== Work instruction ==
Below are the records; give again exactly the line with "Lemma fetch_spec_key q", the line with "state, it ends", and each line that lies between them, and nothing besides.
====== The records
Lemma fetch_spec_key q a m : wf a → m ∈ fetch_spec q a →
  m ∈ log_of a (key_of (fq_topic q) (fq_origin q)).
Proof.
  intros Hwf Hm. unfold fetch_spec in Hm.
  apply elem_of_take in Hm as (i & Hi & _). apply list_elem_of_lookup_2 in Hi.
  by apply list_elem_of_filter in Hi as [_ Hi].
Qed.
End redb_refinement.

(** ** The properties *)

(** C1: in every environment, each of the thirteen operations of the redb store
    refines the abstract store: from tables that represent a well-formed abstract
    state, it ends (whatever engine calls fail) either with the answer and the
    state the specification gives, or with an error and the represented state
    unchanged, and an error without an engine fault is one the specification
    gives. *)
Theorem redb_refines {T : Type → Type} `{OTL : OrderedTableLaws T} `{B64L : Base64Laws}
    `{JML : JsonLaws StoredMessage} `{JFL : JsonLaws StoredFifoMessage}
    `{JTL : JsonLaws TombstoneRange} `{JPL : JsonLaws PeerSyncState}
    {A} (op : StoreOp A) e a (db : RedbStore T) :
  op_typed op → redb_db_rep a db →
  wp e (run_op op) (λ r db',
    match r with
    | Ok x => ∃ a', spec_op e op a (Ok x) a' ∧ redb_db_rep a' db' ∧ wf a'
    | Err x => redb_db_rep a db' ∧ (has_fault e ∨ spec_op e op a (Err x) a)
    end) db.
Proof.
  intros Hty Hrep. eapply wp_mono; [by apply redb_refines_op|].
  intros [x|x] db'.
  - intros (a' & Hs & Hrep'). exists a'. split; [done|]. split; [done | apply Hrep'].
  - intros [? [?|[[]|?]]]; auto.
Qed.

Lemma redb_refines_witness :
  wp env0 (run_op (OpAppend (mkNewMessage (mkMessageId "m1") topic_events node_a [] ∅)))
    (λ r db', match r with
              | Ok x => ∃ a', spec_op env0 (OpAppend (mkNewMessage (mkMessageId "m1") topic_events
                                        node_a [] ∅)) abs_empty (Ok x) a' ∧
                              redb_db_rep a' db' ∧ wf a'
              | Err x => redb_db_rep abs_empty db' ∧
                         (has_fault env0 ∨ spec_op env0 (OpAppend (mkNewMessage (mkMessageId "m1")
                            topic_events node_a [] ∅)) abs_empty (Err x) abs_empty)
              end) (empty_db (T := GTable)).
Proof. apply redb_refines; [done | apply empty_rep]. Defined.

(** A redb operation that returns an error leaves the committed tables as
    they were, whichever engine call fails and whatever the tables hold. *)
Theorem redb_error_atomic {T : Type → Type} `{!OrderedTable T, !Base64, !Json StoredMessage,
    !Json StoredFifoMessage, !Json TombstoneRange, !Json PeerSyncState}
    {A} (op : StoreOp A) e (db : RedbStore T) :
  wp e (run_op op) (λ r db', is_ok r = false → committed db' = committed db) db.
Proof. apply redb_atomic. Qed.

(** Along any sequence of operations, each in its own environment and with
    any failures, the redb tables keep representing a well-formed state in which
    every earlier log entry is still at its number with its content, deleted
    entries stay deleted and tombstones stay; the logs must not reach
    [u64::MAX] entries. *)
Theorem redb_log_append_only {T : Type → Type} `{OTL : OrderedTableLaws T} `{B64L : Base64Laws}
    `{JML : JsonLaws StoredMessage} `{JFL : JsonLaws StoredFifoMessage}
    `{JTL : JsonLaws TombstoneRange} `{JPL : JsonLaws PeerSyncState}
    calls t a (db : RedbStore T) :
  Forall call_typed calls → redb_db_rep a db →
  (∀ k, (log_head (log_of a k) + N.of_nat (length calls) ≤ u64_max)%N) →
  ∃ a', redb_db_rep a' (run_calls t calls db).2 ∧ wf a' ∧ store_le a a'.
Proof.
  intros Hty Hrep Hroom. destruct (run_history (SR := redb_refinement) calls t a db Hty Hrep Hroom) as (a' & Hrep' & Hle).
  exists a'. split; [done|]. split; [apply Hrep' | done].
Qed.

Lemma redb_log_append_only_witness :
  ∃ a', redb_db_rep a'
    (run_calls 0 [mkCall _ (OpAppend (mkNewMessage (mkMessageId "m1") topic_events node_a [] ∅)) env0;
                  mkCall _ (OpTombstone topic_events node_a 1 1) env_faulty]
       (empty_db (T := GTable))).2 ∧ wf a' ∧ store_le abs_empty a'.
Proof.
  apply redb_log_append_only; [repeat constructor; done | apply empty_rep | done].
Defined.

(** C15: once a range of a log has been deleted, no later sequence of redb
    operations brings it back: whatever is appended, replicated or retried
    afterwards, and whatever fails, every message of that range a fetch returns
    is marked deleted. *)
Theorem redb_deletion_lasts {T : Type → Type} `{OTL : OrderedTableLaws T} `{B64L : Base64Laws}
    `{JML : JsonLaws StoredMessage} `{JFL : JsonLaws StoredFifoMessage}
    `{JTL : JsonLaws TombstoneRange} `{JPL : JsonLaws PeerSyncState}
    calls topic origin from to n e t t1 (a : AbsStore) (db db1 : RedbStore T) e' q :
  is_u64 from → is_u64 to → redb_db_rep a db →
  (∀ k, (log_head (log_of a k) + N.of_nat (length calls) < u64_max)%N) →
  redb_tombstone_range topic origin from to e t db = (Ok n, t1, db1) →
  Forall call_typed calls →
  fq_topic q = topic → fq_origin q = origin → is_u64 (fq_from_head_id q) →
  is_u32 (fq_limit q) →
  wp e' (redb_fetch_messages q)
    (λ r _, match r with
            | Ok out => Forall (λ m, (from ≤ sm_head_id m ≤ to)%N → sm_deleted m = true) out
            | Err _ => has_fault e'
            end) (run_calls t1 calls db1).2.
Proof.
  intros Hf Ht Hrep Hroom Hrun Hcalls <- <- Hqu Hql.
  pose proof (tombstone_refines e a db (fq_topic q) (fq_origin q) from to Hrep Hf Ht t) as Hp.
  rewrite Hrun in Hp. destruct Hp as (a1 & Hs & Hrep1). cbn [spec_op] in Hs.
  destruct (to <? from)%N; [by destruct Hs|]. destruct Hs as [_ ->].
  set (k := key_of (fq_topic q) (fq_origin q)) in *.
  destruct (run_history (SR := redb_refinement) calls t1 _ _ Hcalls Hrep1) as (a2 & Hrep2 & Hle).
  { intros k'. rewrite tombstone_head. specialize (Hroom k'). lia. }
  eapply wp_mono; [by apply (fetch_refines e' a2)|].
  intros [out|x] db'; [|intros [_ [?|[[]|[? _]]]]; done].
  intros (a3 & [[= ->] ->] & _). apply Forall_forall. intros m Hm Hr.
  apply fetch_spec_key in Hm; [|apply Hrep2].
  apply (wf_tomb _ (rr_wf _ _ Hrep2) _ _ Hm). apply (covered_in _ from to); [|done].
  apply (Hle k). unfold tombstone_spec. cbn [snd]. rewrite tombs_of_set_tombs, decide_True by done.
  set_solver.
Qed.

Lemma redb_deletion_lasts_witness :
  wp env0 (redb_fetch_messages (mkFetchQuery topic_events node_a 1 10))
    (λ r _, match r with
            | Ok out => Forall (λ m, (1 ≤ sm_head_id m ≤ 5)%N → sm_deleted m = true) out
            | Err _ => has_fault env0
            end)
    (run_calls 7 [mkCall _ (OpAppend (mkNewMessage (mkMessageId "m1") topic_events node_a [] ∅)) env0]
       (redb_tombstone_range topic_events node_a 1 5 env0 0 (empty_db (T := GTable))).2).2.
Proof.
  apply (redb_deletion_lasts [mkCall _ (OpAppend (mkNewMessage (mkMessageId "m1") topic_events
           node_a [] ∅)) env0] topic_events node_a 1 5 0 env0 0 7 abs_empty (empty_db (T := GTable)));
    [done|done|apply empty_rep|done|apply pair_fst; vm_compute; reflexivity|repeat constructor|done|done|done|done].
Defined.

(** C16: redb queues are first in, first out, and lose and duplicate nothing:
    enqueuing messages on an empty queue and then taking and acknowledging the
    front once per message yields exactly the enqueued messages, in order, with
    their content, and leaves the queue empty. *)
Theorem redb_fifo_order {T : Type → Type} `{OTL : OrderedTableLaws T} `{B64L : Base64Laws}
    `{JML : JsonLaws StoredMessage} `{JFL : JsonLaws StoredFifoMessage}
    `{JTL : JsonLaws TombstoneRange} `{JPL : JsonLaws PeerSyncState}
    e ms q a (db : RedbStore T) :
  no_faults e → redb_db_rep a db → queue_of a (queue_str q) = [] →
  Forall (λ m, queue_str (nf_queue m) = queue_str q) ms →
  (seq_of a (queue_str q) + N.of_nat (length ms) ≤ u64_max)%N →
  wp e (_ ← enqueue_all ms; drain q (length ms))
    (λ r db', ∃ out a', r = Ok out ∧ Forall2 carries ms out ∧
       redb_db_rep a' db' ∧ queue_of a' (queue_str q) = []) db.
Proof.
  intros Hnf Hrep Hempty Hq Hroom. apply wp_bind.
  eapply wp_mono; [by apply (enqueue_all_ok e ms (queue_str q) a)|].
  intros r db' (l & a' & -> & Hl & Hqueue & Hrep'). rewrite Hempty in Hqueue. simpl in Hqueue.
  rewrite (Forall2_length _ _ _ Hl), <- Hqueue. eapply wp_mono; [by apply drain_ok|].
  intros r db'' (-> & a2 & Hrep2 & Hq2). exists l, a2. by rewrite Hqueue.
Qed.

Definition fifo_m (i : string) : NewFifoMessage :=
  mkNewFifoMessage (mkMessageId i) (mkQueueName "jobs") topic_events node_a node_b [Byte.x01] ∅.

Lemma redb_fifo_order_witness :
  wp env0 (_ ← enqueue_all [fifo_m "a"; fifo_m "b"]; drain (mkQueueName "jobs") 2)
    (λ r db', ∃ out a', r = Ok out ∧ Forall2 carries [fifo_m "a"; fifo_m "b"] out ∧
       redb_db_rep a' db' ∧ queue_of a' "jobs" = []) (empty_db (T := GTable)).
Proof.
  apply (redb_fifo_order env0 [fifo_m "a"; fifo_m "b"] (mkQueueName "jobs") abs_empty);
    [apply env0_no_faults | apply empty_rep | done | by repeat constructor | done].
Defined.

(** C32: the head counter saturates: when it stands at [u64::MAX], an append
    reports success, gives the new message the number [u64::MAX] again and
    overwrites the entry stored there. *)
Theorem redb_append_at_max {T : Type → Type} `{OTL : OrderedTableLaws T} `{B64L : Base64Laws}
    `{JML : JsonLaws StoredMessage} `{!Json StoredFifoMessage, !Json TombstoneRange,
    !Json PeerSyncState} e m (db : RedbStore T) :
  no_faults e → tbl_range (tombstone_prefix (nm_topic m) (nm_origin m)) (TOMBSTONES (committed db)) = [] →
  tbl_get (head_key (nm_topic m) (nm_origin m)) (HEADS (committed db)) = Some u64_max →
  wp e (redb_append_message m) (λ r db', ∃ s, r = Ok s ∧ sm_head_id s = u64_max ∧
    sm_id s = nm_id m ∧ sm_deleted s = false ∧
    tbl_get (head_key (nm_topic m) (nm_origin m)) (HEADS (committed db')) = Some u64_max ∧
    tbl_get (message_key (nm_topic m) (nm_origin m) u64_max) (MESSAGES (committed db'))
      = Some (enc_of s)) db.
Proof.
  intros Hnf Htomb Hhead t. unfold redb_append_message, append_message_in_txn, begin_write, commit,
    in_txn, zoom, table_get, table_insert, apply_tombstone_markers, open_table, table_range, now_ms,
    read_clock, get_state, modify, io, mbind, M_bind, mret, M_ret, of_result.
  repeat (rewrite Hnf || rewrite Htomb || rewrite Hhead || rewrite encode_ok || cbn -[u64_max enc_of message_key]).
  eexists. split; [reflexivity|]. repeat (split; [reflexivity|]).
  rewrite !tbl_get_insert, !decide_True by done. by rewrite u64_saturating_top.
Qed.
============
====== The records
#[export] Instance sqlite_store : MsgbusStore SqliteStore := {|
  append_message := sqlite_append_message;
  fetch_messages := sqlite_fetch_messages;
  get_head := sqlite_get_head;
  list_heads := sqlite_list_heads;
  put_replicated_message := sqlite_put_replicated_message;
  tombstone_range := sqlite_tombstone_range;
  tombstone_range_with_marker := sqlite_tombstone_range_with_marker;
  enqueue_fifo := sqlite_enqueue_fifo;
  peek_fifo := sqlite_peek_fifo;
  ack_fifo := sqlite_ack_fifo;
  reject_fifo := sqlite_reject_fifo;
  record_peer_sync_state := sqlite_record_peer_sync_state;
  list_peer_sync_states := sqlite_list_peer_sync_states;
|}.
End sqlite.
============
====== The records
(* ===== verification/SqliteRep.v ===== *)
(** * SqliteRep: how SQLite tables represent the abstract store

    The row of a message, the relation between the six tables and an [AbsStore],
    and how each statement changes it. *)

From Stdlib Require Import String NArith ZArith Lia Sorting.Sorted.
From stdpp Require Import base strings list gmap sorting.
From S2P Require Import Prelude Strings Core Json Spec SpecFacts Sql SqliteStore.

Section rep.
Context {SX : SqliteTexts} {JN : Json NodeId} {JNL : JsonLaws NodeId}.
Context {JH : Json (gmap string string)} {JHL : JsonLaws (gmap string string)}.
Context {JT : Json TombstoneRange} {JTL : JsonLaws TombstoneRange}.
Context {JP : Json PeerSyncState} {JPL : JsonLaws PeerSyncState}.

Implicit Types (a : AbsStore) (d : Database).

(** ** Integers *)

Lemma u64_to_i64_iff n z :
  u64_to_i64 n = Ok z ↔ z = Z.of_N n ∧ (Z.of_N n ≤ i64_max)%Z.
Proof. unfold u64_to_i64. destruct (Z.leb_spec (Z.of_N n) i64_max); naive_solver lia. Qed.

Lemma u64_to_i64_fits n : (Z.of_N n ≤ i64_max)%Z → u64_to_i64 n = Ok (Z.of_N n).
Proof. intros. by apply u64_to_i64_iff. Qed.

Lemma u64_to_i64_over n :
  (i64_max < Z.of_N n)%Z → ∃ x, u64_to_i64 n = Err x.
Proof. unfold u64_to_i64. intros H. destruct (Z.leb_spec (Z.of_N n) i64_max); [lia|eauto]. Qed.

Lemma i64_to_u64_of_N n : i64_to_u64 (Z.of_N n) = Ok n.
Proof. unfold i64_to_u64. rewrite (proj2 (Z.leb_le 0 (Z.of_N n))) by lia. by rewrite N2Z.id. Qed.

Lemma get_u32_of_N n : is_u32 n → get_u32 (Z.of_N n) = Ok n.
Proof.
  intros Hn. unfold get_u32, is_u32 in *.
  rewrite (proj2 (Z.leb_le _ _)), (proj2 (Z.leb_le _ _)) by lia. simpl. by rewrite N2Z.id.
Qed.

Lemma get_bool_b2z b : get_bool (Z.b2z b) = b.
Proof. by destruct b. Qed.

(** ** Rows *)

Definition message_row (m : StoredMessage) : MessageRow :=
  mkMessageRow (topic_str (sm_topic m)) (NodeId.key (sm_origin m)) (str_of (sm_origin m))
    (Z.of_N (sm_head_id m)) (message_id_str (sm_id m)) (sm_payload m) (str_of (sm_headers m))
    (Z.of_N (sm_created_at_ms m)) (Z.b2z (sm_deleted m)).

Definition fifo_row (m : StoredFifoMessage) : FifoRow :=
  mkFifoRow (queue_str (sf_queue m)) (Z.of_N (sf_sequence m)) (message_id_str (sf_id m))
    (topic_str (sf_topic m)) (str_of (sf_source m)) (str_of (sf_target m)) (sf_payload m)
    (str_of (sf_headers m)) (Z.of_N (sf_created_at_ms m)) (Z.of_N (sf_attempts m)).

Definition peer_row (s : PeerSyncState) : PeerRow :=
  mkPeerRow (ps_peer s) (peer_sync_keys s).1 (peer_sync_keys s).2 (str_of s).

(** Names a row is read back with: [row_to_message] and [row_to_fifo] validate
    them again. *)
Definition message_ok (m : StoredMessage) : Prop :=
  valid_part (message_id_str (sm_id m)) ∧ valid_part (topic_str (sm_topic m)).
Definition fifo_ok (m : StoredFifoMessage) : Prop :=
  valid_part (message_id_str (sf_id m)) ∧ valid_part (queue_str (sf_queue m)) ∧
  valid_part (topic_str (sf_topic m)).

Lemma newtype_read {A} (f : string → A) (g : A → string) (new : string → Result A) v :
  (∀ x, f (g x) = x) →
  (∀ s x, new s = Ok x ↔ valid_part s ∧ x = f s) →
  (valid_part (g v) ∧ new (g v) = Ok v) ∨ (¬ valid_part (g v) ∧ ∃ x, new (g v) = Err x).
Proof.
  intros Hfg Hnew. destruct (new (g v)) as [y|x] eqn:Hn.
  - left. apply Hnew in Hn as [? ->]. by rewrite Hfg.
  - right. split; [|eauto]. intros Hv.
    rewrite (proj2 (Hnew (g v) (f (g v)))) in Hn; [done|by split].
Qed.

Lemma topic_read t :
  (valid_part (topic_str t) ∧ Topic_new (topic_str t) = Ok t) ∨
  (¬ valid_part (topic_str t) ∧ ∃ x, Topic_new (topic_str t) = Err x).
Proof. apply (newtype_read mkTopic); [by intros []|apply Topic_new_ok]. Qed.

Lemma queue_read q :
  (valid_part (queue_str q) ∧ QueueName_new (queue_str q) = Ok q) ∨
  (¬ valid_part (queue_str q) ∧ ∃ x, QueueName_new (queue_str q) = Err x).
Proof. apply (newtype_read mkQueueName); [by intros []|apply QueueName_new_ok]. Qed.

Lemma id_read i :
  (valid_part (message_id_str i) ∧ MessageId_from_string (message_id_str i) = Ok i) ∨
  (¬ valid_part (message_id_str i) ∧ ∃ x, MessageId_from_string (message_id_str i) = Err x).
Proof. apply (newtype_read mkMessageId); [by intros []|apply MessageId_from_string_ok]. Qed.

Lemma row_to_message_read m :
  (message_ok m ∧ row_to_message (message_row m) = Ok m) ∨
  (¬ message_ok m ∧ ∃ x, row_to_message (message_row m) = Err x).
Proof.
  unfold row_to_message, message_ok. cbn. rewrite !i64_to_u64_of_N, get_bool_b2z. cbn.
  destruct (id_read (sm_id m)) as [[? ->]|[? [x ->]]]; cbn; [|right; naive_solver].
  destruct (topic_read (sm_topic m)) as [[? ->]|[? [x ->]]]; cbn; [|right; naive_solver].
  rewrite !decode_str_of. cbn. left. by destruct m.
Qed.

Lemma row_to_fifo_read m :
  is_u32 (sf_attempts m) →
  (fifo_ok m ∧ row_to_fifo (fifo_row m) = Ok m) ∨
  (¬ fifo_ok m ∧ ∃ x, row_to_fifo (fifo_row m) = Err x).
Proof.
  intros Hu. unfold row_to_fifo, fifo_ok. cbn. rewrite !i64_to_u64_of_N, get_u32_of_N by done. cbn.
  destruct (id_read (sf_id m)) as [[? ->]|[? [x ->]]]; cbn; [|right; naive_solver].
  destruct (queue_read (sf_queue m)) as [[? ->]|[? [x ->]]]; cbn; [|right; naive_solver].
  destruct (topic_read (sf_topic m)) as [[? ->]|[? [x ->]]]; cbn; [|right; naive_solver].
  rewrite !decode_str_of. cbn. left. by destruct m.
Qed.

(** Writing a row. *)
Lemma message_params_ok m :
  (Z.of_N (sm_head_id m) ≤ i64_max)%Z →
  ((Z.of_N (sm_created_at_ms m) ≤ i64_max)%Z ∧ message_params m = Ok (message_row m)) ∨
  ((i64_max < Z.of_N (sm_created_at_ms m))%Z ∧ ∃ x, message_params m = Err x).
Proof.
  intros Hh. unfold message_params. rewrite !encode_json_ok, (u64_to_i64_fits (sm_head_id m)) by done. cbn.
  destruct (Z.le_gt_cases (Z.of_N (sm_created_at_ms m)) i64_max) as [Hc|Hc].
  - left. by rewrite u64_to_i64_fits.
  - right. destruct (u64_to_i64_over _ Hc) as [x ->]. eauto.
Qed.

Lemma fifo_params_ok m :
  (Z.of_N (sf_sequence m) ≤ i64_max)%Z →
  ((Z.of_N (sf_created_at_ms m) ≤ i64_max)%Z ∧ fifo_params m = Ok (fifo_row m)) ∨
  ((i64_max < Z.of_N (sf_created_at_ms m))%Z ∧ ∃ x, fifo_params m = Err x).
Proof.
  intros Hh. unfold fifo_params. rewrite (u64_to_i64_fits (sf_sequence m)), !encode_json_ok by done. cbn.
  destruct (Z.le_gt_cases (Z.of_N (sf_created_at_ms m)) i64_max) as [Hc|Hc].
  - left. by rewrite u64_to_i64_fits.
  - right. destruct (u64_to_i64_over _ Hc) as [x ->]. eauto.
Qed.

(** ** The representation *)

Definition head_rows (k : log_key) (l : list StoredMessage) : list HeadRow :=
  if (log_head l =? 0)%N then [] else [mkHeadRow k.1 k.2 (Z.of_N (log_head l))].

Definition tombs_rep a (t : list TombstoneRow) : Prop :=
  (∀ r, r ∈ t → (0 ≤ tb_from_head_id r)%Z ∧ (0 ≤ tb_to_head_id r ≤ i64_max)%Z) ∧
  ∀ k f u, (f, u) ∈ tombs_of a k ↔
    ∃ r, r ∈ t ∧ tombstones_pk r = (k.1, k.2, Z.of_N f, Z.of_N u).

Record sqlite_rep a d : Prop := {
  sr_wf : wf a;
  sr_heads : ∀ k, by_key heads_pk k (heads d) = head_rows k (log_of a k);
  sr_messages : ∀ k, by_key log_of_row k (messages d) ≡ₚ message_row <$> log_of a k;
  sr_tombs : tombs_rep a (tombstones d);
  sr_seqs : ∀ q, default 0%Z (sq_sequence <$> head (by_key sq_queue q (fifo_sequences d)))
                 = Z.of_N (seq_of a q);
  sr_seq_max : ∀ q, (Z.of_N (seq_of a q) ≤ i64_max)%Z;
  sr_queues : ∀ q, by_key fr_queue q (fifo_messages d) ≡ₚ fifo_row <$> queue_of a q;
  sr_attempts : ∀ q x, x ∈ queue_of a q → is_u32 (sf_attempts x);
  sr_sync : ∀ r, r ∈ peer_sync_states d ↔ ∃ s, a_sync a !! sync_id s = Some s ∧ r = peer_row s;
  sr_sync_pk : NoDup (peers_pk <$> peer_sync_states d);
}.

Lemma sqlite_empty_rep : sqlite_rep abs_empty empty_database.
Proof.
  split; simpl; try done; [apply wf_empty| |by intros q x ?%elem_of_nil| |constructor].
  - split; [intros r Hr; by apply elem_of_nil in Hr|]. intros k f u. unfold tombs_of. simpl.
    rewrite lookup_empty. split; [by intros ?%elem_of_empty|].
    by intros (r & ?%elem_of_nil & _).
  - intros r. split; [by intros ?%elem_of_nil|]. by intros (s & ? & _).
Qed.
============
== Response to the task ==
Lemma fetch_spec_key q a m : wf a → m ∈ fetch_spec q a →
  m ∈ log_of a (key_of (fq_topic q) (fq_origin q)).
Proof.
  intros Hwf Hm. unfold fetch_spec in Hm.
  apply elem_of_take in Hm as (i & Hi & _). apply list_elem_of_lookup_2 in Hi.
  by apply list_elem_of_filter in Hi as [_ Hi].
Qed.
End redb_refinement.

(** ** The properties *)

(** C1: in every environment, each of the thirteen operations of the redb store
    refines the abstract store: from tables that represent a well-formed abstract
    state, it ends (whatever engine calls fail) either with the answer and the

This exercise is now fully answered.